E’ oggi ca se fa ‘o riman/ É oggi che si costruisce il domani,
E’ logic ca si riman inerme / É logico che se rimani inerme
Nun cagnà niente / Non cambia niente
Tien’e pier fridd a vien / Ha i piedi freddi come in inverno (è morto)
Nuje guardamm ‘a dint o binocol / Noi guardiamo da dentro il binocolo
Sti bastard comm jiocano / Questi bastardi come giocano
Senza ‘o rischio ‘e ij cancerc / Senza il rischio di andare in galera
Proprio comme dint’ o monopoli / Proprio come nel monopoli
Nuje vulimme na speranza pe campà riman / Noi vogliamo una speranza per vivere domani
Man aizate chesta ccà va sul pec chi rimman / Mani alzate, questa qua va solo per chi rimane
Nun saccio manc chi song se / Non so neanche io chi sono se
Stracci l’anema a tuorn’ cca’ / Straccio l’anima in torno qua
Stracci pe tutt e juorn ccà / Stracci per tutti i giorni qua
Spacci quand nun duorm / Spacci quando non dormo
Guard nfacc quand te sfong / Ti guardo in faccia quando ti sfondi
P’arraggià m’abboffo ‘e bomb / Per arrangiare mi riempio di bombe
E plancie aizano e suonn mij / Le plancie (pezzi di fumo) alzano i miei sogni
E minnacc ca t fanno omm / Le minacce che ti fanno uomo
A vit facile te nfraceta, te squaglia rint all’acid / La vita facile ti fa marcire, ti scioglie nell’acido
E vote nun me capacita ‘e vote nun trovo pace / E non mi capacito a volte, non trovo pace
Voglio n’ata prospettiva prosperità attiva / Voglio un’altra prospettiva, prosperità attiva
Guardo a figliemo a matin / Guardo mio figlio la mattina
Pront p’e n’atu destin / Pronto per un altro destino
In stiv m’astip a stim e castig / In stiva conserva la mia stima, e castiga
Stirpe nova dint’o festin te stira / Stirpe nova nel festino, ti stende
Istiga ‘a rivoluzione re’ogni person / Istiga la rivoluzione in ogni persona
Voglio benessere dint a stu cess / Voglio benessere dentro a questo cesso
Nun voglio comprensione / Non voglio comprensione
Vutt’t e vutt’t bbuon o brutt fa tutt rummor / Rischia e rischia bene, il brutto fa solo rumore
I llutt t’anghiutt o tumor me sfrutt me sfrutt e nun mor / Il lutto ti inghiotte, il tumore mi sfrutta mi sfrutta e non muore
Faccia dura ra speranza cu e criatur rind a panz / Faccia dura della speranza di chi ha i bambini nella pancia
Pozz sulo guardà annanz aret car rint o vacant / Posso solo guardare avanti, dietro cado nel vuoto
Nuje vulimme na speranza pe campà riman / Noi vogliamo una speranza per vivere domani
Man aizate chesta ccà va sul pec chi rimman / Mani alzate, questa qua va solo per chi rimane
Basta ch’e file ch’e prezz e l’affitt / Basta con le file e con i prezzi dell’affitto
Rammell’e merd agg ritt ma basta che è vita / Dammela di merda, ho detto, basta che sia vita
E cose nun cagnano e nuje alluccamm / Le cose non cambiano e noi urliamo
Sulo quand e guaje ce stann tuccan / Solo quando i guai ci stanno toccando
O stato t’appoia l’ecoballe ncap / Lo stato ci appoggia le ecoballe in testa
Tu scinn e t sball comm a chi nun sap / Tu scendi e ti sballi come chi non sa
Pecchè nun vuò sapè? fratè e rinunciat? / Perché non vuoi sapere?

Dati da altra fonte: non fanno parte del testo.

Lemma MAC_eqb_eq (a b : jwt.MAC) : jwt.MAC_eqb a b = true <-> a = b.
Proof.
  destruct a as [k g p|x], b as [k' g' p'|y]; simpl; split; intro H;
    try discriminate.
  - apply andb_prop in H as [H Hp]. apply andb_prop in H as [Hk Hg].
    apply String.eqb_eq in Hk, Hg. apply Claims_eqb_eq in Hp. congruence.
  - injection H as -> -> ->.
    now rewrite !String.eqb_refl, Claims_eqb_refl.
  - apply String.eqb_eq in H; congruence.
  - injection H as ->; apply String.eqb_refl.
Qed.



(** ** The external credential check *)

Section Verifier.

Variable settings : Settings.
Variable post : string -> string -> string -> HttpReply.
Variables email password : string.

Let reply := post (PLYMOUTH_AUTH_URL settings) email password.
Let verdict := AuthUtils.verify_plymouth_credentials post settings email password.

Lemma is_verified_list_spec (doc : JSON) :
  is_verified_list doc = true <->
  doc = JArray [JString "Verified"; JString "True"].
Proof.
  split.
  - destruct doc as [| | | |items|]; simpl; try discriminate.
    destruct items as [|[| | |a| |] [|[| | |b| |] [|? ?]]]; try discriminate.
    intro H. apply andb_prop in H as [Ha Hb].
    apply String.eqb_eq in Ha, Hb. now subst.
  - intros ->. reflexivity.
Qed.

Lemma verify_true_iff :
  verdict = Return true <->
  reply = Response 200 (Json (JArray [JString "Verified"; JString "True"])).
Proof.
  unfold verdict, AuthUtils.verify_plymouth_credentials. fold reply.
  destruct reply as [why|code [text|doc]]; simpl.
  - split; discriminate.
  - destruct (code =? 200); simpl; split; discriminate.
  - destruct (code =? 200) eqn:E; simpl.
    + apply Z.eqb_eq in E; subst code. split; intro H.
      * injection H as H. apply is_verified_list_spec in H. now subst.
      * injection H as ->. reflexivity.
    + split; [discriminate|]. intro H. injection H as -> _.
      discriminate.
Qed.




End Verifier.

(** C2.  The credential check does not answer [False] for every reply other
    than the confirmation: a reply with status 200 whose body is not JSON makes
    [response.json()] raise inside the [try], the [except] clause takes it for
    a failure to connect, and the caller gets a 503. *)
Theorem verify_non_json_reply_is_503 :
  AuthUtils.verify_plymouth_credentials
    (fun _ _ _ => Response 200 (NotJson "<html>Service temporarily down</html>"))
    default_settings "student@plymouth.ac.uk" "secret"
  = Raise (HTTPException 503 "Could not connect to authentication service").
Proof. reflexivity. Qed.

(** ** The token codec *)

Lemma mem_singleton (x y : string) : jwt.mem x [y] = true <-> x = y.
Proof.
  unfold jwt.mem; simpl. rewrite orb_false_r. apply String.eqb_eq.
Qed.

Lemma create_access_token_issues (settings : Settings) (data : Claims)
      (ttl utcnow : Z) :
  jwt.mem (ALGORITHM settings) jwt.supported_algorithms = true ->
  ttl <> 0 ->
  AuthUtils.create_access_token settings data (Some ttl) utcnow =
  Return (jwt.Compact
            {| jwt.header_alg := ALGORITHM settings;
               jwt.payload := dict_update "exp" (JInt (utcnow + ttl)) data;
               jwt.signature :=
                 jwt.Mac (SECRET_KEY settings) (ALGORITHM settings)
                         (dict_update "exp" (JInt (utcnow + ttl)) data) |}).
Proof.
  intros Halg Httl. unfold AuthUtils.create_access_token, jwt.encode.
  apply Z.eqb_neq in Httl. now rewrite Httl, Halg.
Qed.

Lemma decode_token_authentic (settings : Settings) (t : jwt.JWS) (now : Z) :
  algorithm_accepted settings t = true ->
  signature_matches settings t = true ->
  AuthUtils.decode_token settings (jwt.Compact t) now =
  match jwt.validate_exp (jwt.payload t) now with
  | Return p => Return p
  | Raise ExpiredSignatureError => Raise Expired
  | Raise _ => Raise Invalid
  end.
Proof.
  unfold algorithm_accepted, signature_matches, AuthUtils.decode_token, jwt.decode.
  intros -> ->. simpl.
  unfold jwt.validate_exp.
  destruct (dict_get "exp" (jwt.payload t)) as [[s|exp]|]; trivial.
  now destruct (exp <? now).
Qed.

(** C3.  A token issued for the claim set of a login, with a positive time
    to live, decodes under the same settings at any instant before its expiry;
    the decoded claims carry the subject, user id and name that were embedded,
    and an expiry equal to the time of issue plus the time to live. *)
Theorem issued_token_round_trip (settings : Settings) (username : string)
        (u : UserDict) (ttl issued_at : Z) :
  jwt.mem (ALGORITHM settings) jwt.supported_algorithms = true ->
  0 < ttl ->
  exists token,
    AuthUtils.create_access_token settings (login_claims username u)
                                  (Some ttl) issued_at = Return token /\
    forall now, now < issued_at + ttl ->
      exists payload,
        AuthUtils.decode_token settings token now = Return payload /\
        dict_get "sub" payload = Some (JStr username) /\
        dict_get "user_id" payload = Some (JInt (user_id u)) /\
        dict_get "name" payload = Some (JStr (name u)) /\
        dict_get "exp" payload = Some (JInt (issued_at + ttl)).
Proof.
  intros Halg Httl. eexists. split.
  - apply create_access_token_issues; [exact Halg | lia].
  - intros now Hnow. eexists. split.
    + rewrite decode_token_authentic.
      * unfold jwt.validate_exp; simpl.
        assert (E : (issued_at + ttl <? now) = false) by (apply Z.ltb_ge; lia).
        rewrite E. reflexivity.
      * unfold algorithm_accepted; simpl jwt.header_alg.
        rewrite Halg, andb_true_r. now apply mem_singleton.
      * apply MAC_eqb_eq. reflexivity.
    + repeat split; reflexivity.
Qed.

Lemma issued_token_round_trip_witness :
  exists token,
    AuthUtils.create_access_token default_settings
      (login_claims "new@x.com" {| user_id := 1; name := "new"; email := "new@x.com" |})
      (Some 1800) 1000 = Return token /\
    forall now, now < 1000 + 1800 ->
      exists payload,
        AuthUtils.decode_token default_settings token now = Return payload /\
        dict_get "sub" payload = Some (JStr "new@x.com") /\
        dict_get "user_id" payload = Some (JInt 1) /\
        dict_get "name" payload = Some (JStr "new") /\
        dict_get "exp" payload = Some (JInt (1000 + 1800)).
Proof.
  apply (issued_token_round_trip default_settings "new@x.com"
           {| user_id := 1; name := "new"; email := "new@x.com" |} 1800 1000).
  - reflexivity.
  - lia.
Defined.

Lemma decode_token_cases (settings : Settings) (token : jwt.Token) (now : Z) :
  AuthUtils.decode_token settings token now =
  match token with
  | jwt.Malformed _ => Raise Invalid
  | jwt.Compact t =>
      if negb (algorithm_accepted settings t) then Raise Invalid
      else if negb (signature_matches settings t) then Raise Invalid
      else match dict_get "exp" (jwt.payload t) with
           | None => Return (jwt.payload t)
           | Some (JStr _) => Raise Invalid
           | Some (JInt exp) =>
               if exp <? now then Raise Expired else Return (jwt.payload t)
           end
  end.
Proof.
  destruct token as [raw|t]; [reflexivity|].
  destruct (algorithm_accepted settings t) eqn:Ea.
  - destruct (signature_matches settings t) eqn:Es.
    + rewrite decode_token_authentic by assumption. simpl.
      unfold jwt.validate_exp.
      destruct (dict_get "exp" (jwt.payload t)) as [[s|exp]|]; trivial.
      now destruct (exp <? now).
    + unfold AuthUtils.decode_token, jwt.decode.
      fold (algorithm_accepted settings t). fold (signature_matches settings t).
      now rewrite Ea, Es.
  - unfold AuthUtils.decode_token, jwt.decode.
    fold (algorithm_accepted settings t). now rewrite Ea.
Qed.

(** C4.  Validation of a token that passes the structure, algorithm and
    signature checks fails with the Expired kind exactly when the current time
    exceeds the embedded expiry, and nothing else fails with that kind; a
    malformed token, a token naming another algorithm and a token whose
    signature does not match each fail with the Invalid kind; every failure of
    either kind reaches the caller with status 401. *)
Theorem decode_token_failure_kinds (settings : Settings) (token : jwt.Token)
        (now : Z) :
  (AuthUtils.decode_token settings token now = Raise Expired <->
   exists t exp,
     token = jwt.Compact t /\
     algorithm_accepted settings t = true /\
     signature_matches settings t = true /\
     dict_get "exp" (jwt.payload t) = Some (JInt exp) /\
     exp < now) /\
  ((exists raw, token = jwt.Malformed raw) \/
   (exists t, token = jwt.Compact t /\ algorithm_accepted settings t = false) \/
   (exists t, token = jwt.Compact t /\ signature_matches settings t = false) ->
   AuthUtils.decode_token settings token now = Raise Invalid) /\
  (forall e, AuthUtils.decode_token settings token now = Raise e ->
     (e = Expired \/ e = Invalid) /\
     http_status (@Raise Claims e) = 401).
Proof.
  rewrite decode_token_cases. split; [|split].
  - split.
    + destruct token as [raw|t]; [discriminate|].
      destruct (algorithm_accepted settings t) eqn:Ea; [|discriminate].
      destruct (signature_matches settings t) eqn:Es; [|discriminate].
      simpl. destruct (dict_get "exp" (jwt.payload t)) as [[s|exp]|] eqn:Ex;
        try discriminate.
      destruct (exp <? now) eqn:El; [|discriminate].
      intros _. exists t, exp. apply Z.ltb_lt in El. now repeat split.
    + intros (t & exp & -> & -> & -> & -> & Hlt). simpl.
      apply Z.ltb_lt in Hlt. now rewrite Hlt.
  - intros [[raw ->]|[(t & -> & ->)|(t & -> & Hs)]]; trivial.
    rewrite Hs. now destruct (algorithm_accepted settings t).
  - intros e. destruct token as [raw|t].
    + intros [= <-]. split; [now right | reflexivity].
    + destruct (algorithm_accepted settings t); simpl;
        [|intros [= <-]; split; [now right | reflexivity]].
      destruct (signature_matches settings t); simpl;
        [|intros [= <-]; split; [now right | reflexivity]].
      destruct (dict_get "exp" (jwt.payload t)) as [[s|exp]|];
        try discriminate.
      * intros [= <-]; split; [now right | reflexivity].
      * destruct (exp <? now); [|discriminate].
        intros [= <-]; split; [now left | reflexivity].
Qed.

(** ** The user directory *)

Ltac unfold_db :=
  unfold run, connect, try_except, bind, execute, commit, rollback,
    driver_call, ret, raise, lift in *.

(** Every call still to come either raises or goes through: split the
    schedule for as long as the goal consults it. *)
Ltac driver_cases :=
  repeat match goal with
         | |- context [match ?l with [] => _ | _ :: _ => _ end] =>
             is_var l; destruct l as [|[?|] ?]; simpl
         end.

Lemma fold_max_spec (rows : list UserRow) (acc : option Z) :
  let step := fun (a : option Z) (u : UserRow) =>
                match a with
                | None => Some (UserID u)
                | Some m => Some (Z.max m (UserID u))
                end in
  match fold_left step rows acc with
  | None => rows = [] /\ acc = None
  | Some m =>
      (acc = Some m \/ In m (map UserID rows)) /\
      (forall a, acc = Some a -> a <= m) /\
      (forall u, In u rows -> UserID u <= m)
  end.
Proof.
  intro step. revert acc.
  induction rows as [|r rows IH]; intro acc; simpl.
  - destruct acc as [a|]; [|now split].
    split; [now left|]. split; [intros ? [= <-]; lia | contradiction].
  - specialize (IH (step acc r)).
    destruct (fold_left step rows (step acc r)) as [m|].
    + destruct IH as (Hin & Hacc & Hrows). split; [|split].
      * destruct Hin as [Hin|Hin]; [|now right; right].
        destruct acc as [a|]; simpl in Hin; injection Hin as <-.
        -- destruct (Z.max_spec a (UserID r)) as [[_ ->]|[_ ->]];
             [now right; left | now left].
        -- now right; left.
      * intros a ->. specialize (Hacc _ eq_refl). simpl in Hacc. lia.
      * intros u [<-|Hu]; [|now apply Hrows].
        destruct acc as [a|]; simpl in Hacc;
          specialize (Hacc _ eq_refl); lia.
    + destruct IH as [_ Hstep]. destruct acc; discriminate.
Qed.

Lemma max_UserID_empty (s : Store) :
  max_UserID s = None <-> User_table s = [].
Proof.
  unfold max_UserID. split.
  - intro H. pose proof (fold_max_spec (User_table s) None) as Hs.
    simpl in Hs. rewrite H in Hs. tauto.
  - now intros ->.
Qed.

Fratello hai rinunciato?
Tien e juorn comm’e sord rint a tasc: cuntat / Hai i giorni come i soldi dentro in tasca : contati
Munnezz
[youtube http://www.youtube.com/watch?v=Ke4M5KhzAYE]
Tradurre un testo dal napoletano all’italiano è davvero difficile, molte frasi non hanno la stessa intensità una volta tradotte, ma questo si sa, e spero non me ne vogliate per averlo fatto. In ogni caso lasciatemi fare un’ultima personale considerazione: sarà che sono di parte, ma la Lingua Napoletana si sposa perfettamente con la musica rap, dà ai testi un’intensità e una profondità, che l’Italiano difficilmente riesce a dare.